[Opening DATA section]

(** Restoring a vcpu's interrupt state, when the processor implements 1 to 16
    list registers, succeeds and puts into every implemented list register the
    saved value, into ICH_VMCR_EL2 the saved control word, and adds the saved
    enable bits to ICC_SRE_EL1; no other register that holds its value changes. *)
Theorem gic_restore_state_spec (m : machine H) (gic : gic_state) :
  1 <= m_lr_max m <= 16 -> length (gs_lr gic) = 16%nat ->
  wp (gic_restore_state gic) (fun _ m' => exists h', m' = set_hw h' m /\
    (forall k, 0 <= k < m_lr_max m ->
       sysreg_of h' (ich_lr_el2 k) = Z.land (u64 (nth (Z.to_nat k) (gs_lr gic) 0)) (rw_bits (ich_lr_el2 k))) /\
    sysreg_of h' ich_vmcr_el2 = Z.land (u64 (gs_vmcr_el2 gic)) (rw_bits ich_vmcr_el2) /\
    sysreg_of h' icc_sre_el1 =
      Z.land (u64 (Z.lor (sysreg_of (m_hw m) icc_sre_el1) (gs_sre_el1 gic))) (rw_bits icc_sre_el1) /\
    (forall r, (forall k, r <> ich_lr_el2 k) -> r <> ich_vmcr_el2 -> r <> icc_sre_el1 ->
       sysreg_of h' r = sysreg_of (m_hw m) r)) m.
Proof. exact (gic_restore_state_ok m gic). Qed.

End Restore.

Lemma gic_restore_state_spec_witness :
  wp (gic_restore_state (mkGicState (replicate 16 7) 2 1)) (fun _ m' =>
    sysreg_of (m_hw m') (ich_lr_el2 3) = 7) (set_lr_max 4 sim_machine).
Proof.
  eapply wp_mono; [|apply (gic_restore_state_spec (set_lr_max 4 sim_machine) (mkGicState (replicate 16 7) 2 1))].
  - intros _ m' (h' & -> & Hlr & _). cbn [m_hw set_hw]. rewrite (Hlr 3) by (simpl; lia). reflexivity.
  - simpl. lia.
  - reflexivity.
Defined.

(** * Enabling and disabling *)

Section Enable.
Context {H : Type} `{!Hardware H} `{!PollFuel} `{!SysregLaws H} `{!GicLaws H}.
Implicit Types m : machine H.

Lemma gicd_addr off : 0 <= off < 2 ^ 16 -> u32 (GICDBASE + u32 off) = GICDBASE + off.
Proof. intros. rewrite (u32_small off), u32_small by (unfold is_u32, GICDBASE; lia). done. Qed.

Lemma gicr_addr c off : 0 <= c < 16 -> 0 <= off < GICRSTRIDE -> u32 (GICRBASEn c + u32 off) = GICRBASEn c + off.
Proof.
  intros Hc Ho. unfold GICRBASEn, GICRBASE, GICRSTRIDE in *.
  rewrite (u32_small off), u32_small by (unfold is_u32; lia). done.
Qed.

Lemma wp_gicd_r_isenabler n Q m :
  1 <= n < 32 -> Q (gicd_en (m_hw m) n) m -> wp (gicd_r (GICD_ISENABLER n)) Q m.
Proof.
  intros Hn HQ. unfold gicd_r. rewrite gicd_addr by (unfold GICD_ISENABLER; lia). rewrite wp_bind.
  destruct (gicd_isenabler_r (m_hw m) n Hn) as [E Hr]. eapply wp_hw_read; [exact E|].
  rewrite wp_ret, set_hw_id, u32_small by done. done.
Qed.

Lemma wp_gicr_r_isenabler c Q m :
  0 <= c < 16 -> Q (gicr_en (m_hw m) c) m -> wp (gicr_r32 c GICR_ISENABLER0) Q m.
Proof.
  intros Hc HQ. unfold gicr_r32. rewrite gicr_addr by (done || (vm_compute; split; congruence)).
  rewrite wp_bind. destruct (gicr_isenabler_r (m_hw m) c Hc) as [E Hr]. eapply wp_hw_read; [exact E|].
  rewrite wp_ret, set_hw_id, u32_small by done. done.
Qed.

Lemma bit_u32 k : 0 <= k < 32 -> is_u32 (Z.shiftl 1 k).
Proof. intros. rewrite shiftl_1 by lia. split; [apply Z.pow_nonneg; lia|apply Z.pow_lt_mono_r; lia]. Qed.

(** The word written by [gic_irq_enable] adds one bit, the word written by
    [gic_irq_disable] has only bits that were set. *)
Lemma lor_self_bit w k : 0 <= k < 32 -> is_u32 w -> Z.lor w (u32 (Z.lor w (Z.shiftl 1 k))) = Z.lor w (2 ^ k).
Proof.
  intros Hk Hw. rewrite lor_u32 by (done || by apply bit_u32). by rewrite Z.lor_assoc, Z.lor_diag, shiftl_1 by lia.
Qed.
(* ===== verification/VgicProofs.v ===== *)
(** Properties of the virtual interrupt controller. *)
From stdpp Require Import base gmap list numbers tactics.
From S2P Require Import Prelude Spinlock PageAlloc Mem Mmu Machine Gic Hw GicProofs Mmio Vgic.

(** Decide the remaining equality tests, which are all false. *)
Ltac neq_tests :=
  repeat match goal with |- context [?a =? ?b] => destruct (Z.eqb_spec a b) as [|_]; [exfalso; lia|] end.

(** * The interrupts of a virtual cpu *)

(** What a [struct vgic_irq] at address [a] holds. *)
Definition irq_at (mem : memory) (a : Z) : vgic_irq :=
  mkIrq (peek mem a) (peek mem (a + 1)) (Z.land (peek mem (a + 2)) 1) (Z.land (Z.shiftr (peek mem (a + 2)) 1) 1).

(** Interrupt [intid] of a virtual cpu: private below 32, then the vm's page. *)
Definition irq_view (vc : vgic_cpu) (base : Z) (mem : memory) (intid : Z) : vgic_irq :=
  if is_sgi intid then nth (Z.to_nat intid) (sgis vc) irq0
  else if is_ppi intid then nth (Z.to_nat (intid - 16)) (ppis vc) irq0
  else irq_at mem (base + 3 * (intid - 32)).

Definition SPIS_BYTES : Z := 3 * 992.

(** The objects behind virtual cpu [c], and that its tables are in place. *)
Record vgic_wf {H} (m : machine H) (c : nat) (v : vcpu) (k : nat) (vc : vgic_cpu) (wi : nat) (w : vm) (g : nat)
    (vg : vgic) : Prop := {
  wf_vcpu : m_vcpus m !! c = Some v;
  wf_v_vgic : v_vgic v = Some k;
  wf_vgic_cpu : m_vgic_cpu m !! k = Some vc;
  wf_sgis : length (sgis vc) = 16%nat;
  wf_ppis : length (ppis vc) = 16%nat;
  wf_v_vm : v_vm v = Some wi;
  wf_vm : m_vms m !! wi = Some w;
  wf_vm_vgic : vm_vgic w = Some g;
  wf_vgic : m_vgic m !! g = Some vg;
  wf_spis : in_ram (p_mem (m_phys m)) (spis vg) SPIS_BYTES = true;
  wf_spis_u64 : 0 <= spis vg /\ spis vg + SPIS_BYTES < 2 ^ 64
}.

[Closing DATA section]

EXERCISE BRIEF
Only the lines from the one containing "wf_vm_vgic : vm_vgic w = Some g;" through the final line of the material should be printed, each word for word. Both of those lines count.

TASK SOLUTION
  wf_vm_vgic : vm_vgic w = Some g;
  wf_vgic : m_vgic m !! g = Some vg;
  wf_spis : in_ram (p_mem (m_phys m)) (spis vg) SPIS_BYTES = true;
  wf_spis_u64 : 0 <= spis vg /\ spis vg + SPIS_BYTES < 2 ^ 64
}.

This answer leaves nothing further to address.